Un successo, anzi un capolavoro, fu invece la medaglia che lo Stabilimento Johnson realizzò per l’occasione: si tratta di una coniazione del diametro di 50 millimetri che, realizzata in oro, argento e bronzo, venne omaggiata alle personalità intervenute. A inciderne i coni fu Emilio Crippa, che negli anni Sessanta avrebbe firmato anche le due medaglie per i 75 anni della Società numismatica italiana e della RIN.
Il rovescio, estremamente formale e ben poco artistico, riporta la legenda REGNANDO VITTORIO EMANUELE III DVCE DEL FASCISMO BENITO MVSSOLINI e le date ANNO MCMXXXI ERA DI CRISTO ANNO IX DELL’ERA DEI FASCI con in alto lo stemma sabaudo (già “ingabbiato” dai fasci littori) e in basso due rametti di quercia e d’ulivo.
Il dritto, invece, sebbene due grandi fasci in esergo ribadiscano i meriti del regime nel completamento dell’opera, è occupato da un’invenzione artistica a dir poco geniale: i cinque fornici monumentali di ingresso dei binari sono, di fatto, l’unico elemento modellato in forte rilievo; viceversa l’intreccio delle rotaie, le facciate di testa, il profilo dell’edificio e quello del duomo di Milano vengono delineati dal Crippa come una delicata trama dal rilievo appena accennato.
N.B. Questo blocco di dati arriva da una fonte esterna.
Lemma unit_reads r : 0 <= r < 65536 -> valid_rune r = true -> reads_as (unit_escape r) (EncodeRune r).
Proof.
  intros Hr Hv. split; [done|]. split.
  - intros t. unfold unit_escape. cbn [app scan_string].
    rewrite (bool_decide_eq_false_2 (BACKSLASH = QUOTE)), !bool_decide_eq_true_2 by done.
    by rewrite !hexdigit_mod.
  - intros f t. pose proof (getu4_unit r t Hr) as Hg. unfold unit_escape in *. cbn [app unquote_loop] in *.
    rewrite bool_decide_eq_true_2 by done. rewrite Hg.
    apply valid_rune_spec in Hv. replace ((0xD800 <=? r) && (r <? 0xE000)) with false by lia. done.
Qed.

Lemma high_reads r w l : Forall (fun c => 0x80 <= byte_val c) (EncodeRune r) -> valid_rune r = true ->
  l = EncodeRune r -> w = length l -> reads_as l (EncodeRune r).
Proof.
  intros Hh Hv -> _. split; [|split].
  - unfold EncodeRune. repeat case_match; done.
  - intros t. induction Hh as [|c l Hc _ IH]; cbn [app scan_string].
    { destruct (scan_string t) as [[]|]; done. }
    rewrite !bool_decide_eq_false_2 by (intros ->; vm_compute in Hc; done).
    replace (byte_val c <? 0x20) with false by lia. rewrite IH. by destruct (scan_string t).
  - intros f t. pose proof (DecodeRune_EncodeRune r t Hv) as Hd.
    destruct (EncodeRune r) as [|c l] eqn:E; [by unfold EncodeRune in E; repeat case_match|].
    apply Forall_cons in Hh as [Hc _]. cbn [app unquote_loop] in *.
    rewrite bool_decide_eq_false_2 by (intros ->; vm_compute in Hc; done).
    replace (byte_val c <? 0x80) with false by lia. rewrite Hd.
    change (c :: l ++ t) with ((c :: l) ++ t). by rewrite drop_app_length, E.
Qed.
(** The loop [for i := 0; dec.More(); i++] on what is left of the input and of
    the types; [comma] is whether an element was read before, [n] is
    [len(types)].  The result has the arguments and the rest of the input. *)
Fixpoint read_args (n i : nat) (comma : bool) (types : list rtype) (s : list byte)
    : result RpcError (list (gvalue Data) * list byte) :=
  match skip_ws s with
  | [] => Ok ([], [])
  | c :: s' =>
      if bool_decide (c = chr "]" \/ c = chr "}") then Ok ([], c :: s')
      else
        match types with
        | [] => Err (too_many n)
        | t :: types' =>
            match (if comma then if bool_decide (c = chr ",") then Some s' else None
                   else Some (c :: s')) with
            | None => Err (invalid_argument i "expected comma after array element")
            | Some s0 =>
                match read_value s0 with
                | None => Err (invalid_argument i (json_error s0))
                | Some (raw, v, r) =>
                    match decode_arg t raw v with
                    | Err e => Err (invalid_argument i e)
                    | Ok arg =>
                        if argval_IsNil && negb (is_ptr t) then Err (missing_value i)
                        else
                          let? (args, r') := read_args n (S i) true types' r in
                          Ok (arg :: args, r')
                    end
                end
            end
        end
  end.
(* ===== verification/Server.v ===== *)
(** * pkg/server/server.go: dispatch of requests

    [readRequest] turns the requests of a codec into calls, [handle] runs one
    and builds its response, [exec] and [execBatch] write the responses and
    activate the subscriptions made. *)

From S2P Require Import Prelude GoStd RpcTypes Utf8 Notifier Register.
From Stdlib Require Import ZArith Lia.
From Stdlib Require Import Init.Byte.
From stdpp Require Import gmap strings list.

Definition serviceMethodSeparator : string := "_".
Definition unsubscribeMethodSuffix : string := "_unsubscribe".

Section Server.
Context {Data C R : Type} `{ServerCodec Data C R} {DataTy : DataTypes Data} `{UnicodeTables}.

(** [ServerRequest]; [Callb] is nil for the requests that carry an error or
    cancel a subscription. *)
Record ServerRequest := mkServerRequest {
  sr_Id : RawMessage;
  sr_Svcname : string;
  sr_Callb : option (Callback Data C R);
  sr_Args : list (gvalue Data);
  sr_IsUnsubscribe : bool;
  sr_Err : option RpcError
}.

Definition error_request (id : RawMessage) (e : RpcError) : ServerRequest :=
  mkServerRequest id "" None [] false (Some e).
(* ===== verification/Session.v ===== *)
(** * pkg/server/server.go: serving a connection

    [serveRequest] and its goroutines as a step relation, with [Stop], the
    shutdown paths and the calls of user code interleaved at any point.  A
    task is one run of [exec] or [execBatch], taken apart at its effects on the
    connection: computing a response, writing, activating. *)

From S2P Require Import Prelude GoStd RpcTypes Utf8 Notifier Register Server.
From Stdlib Require Import ZArith Lia.
From Stdlib Require Import Init.Byte.
From stdpp Require Import gmap strings list relations.

(** [CodecOption], and the test of the options for notifications. *)
Definition OptionMethodInvocation : Z := 1.
Definition OptionSubscriptions : Z := 2.
Definition has_subscriptions (options : Z) : bool :=
  (Z.land options OptionSubscriptions =? OptionSubscriptions)%Z.

Section Session.
Context {Data C R : Type} `{ServerCodec Data C R} {DataTy : DataTypes Data} `{UnicodeTables}.

(** A goroutine that serves requests: the requests left with the responses
    and activations so far, or the activations left after the write. *)
Inductive task :=
| TRun (batch : bool) (todo : list (ServerRequest Data C R)) (resps : list R)
    (acts : list activation)
| TAct (acts : list activation).

(** The message a goroutine writes. *)
Definition task_message (batch : bool) (resps : list R) : option (message R) :=
  if batch then Some (Many resps)
  else match resps with r :: _ => Some (One r) | [] => None end.

(** A step of a goroutine on the connection. *)
Inductive task_step : task -> conn Data C R -> task -> conn Data C R -> Prop :=
| ts_respond batch q todo resps acts w r act w' :
    respond q w = Ret (r, act, w') ->
    task_step (TRun batch (q :: todo) resps acts) w
              (TRun batch todo (resps ++ [r]) (acts ++ option_list act)) w'
| ts_write batch resps acts m w :
    task_message batch resps = Some m ->
    task_step (TRun batch [] resps acts) w (TAct acts) (write_or_close m w)
| ts_activate a acts w w' :
    activateSub a w = Ret w' ->
    task_step (TAct (a :: acts)) w (TAct acts) w'.

(** [s.exec(ctx, cc, reqs[0])] or [s.execBatch(ctx, cc, reqs)] about to run;
    [reqs[0]] panics on no request. *)
Definition start_task (reqs : list (ServerRequest Data C R)) (batch : bool) : option task :=
  if batch then Some (TRun true reqs [] [])
  else match reqs with q :: _ => Some (TRun false [q] [] []) | [] => None end.

(** [exec] of the only request, or [execBatch], in one piece. *)
Definition run_requests (reqs : list (ServerRequest Data C R)) (batch : bool)
    (w : conn Data C R) : run (conn Data C R) :=
  if batch then execBatch reqs w
  else match reqs with q :: _ => exec q w | [] => Panic end.

Definition task_steps : relation (task * conn Data C R) :=
  rtc (fun a b => task_step a.1 a.2 b.1 b.2).

(** What is left of a task, in one piece. *)
Definition complete (t : task) (w : conn Data C R) : run (conn Data C R) :=
  match t with
  | TRun batch todo resps acts =>
      let! (rs, cbs, w) := respond_all todo w in
      match task_message batch (resps ++ rs) with
      | Some m => activate_all (acts ++ cbs) (write_or_close m w)
      | None => Panic
      end
  | TAct acts => activate_all acts w
  end.

(** Where [serveRequest] is: before the registration of the codec, at the loop
    condition, in [readRequest], after a successful read, waiting for the
    pending requests, executing inline (single shot), at the deferred function
    with the error it returns, returned, or returned with the codec closed by
    [ServeCodec]. *)
Inductive pc :=
| PStart
| PLoop
| PReading
| PRead (reqs : list (ServerRequest Data C R)) (batch : bool)
| PWait
| PInline (t : task)
| PReturn (err : option RpcError)
| PDone (err : option RpcError)
| PClosed.

(** The server, for this connection: [Run] is 1; [Stop] has swapped it to 0; and
    it has come to this connection's codec, if it does ([Multi] has the server
    with all its connections). *)
Inductive runstate := Running | Stopping | Stopped.

#[export] Instance runstate_eq_dec : EqDecision runstate.
Proof. solve_decision. Defined.

(** [ss_run] is the state of the server, [ss_registered] whether the codec is
    in [Codecs], [ss_tasks] the goroutines counted by [pend]. *)
Record session := mkSession {
  ss_run : runstate;
  ss_registered : bool;
  ss_pc : pc;
  ss_tasks : list task;
  ss_conn : conn Data C R
}.

(** The write of a read error, whose own error is ignored, unless it is EOF. *)
Definition write_read_error (e : RpcError) (w : conn Data C R) : conn Data C R :=
  if bool_decide (Error e = "EOF") then w
  else (write (One (CreateErrorResponse None e)) w).2.

(** The write of the shutdown error for requests read too late. *)
Definition write_shutdown (reqs : list (ServerRequest Data C R)) (batch : bool)
    (w : conn Data C R) : option (conn Data C R) :=
  let resp := fun q => CreateErrorResponse (Some (sr_Id q)) ShutdownError in
  if batch then Some (write (Many (resp <$> reqs)) w).2
  else match reqs with
       | q :: _ => Some (write (One (resp q)) w).2
       | [] => None
       end.

Variable Services : gmap string (Service Data C R).
Variable singleShot : bool.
Ne scaturisce una medaglia non certo immediata, ma indubbiamente modernissima e dalla spiccata “personalità” che, ancora oggi, suscita meraviglia fra i collezionisti come suscita stupore, ogni volta, entrare sotto quelle arcate così maestose che hanno segnato l’inizio e la fine di innumerevoli viaggi.
Per l’inaugurazione del 1931 vide la luce anche una seconda medaglia: stavolta si tratta di un “souvenir” con cambretta e anello portativo sul cui dritto è raffigurata la facciata della stazione verso l’attuale piazza Duca d’Aosta con la legenda NVOVA STAZIONE DI MILANO; al rovescio lo stemma Savoia, i fasci, le date e i nomi del re e del duce. Coniata nel diametro di 32 millimetri, in bronzo argentato, non è firmata ma non è improbabile che, al pari della prestigiosa “sorella maggiore”, anche questa coniazione sia uscita dal bulino di Emilio Crippa e dalle presse della storica ditta Johnson.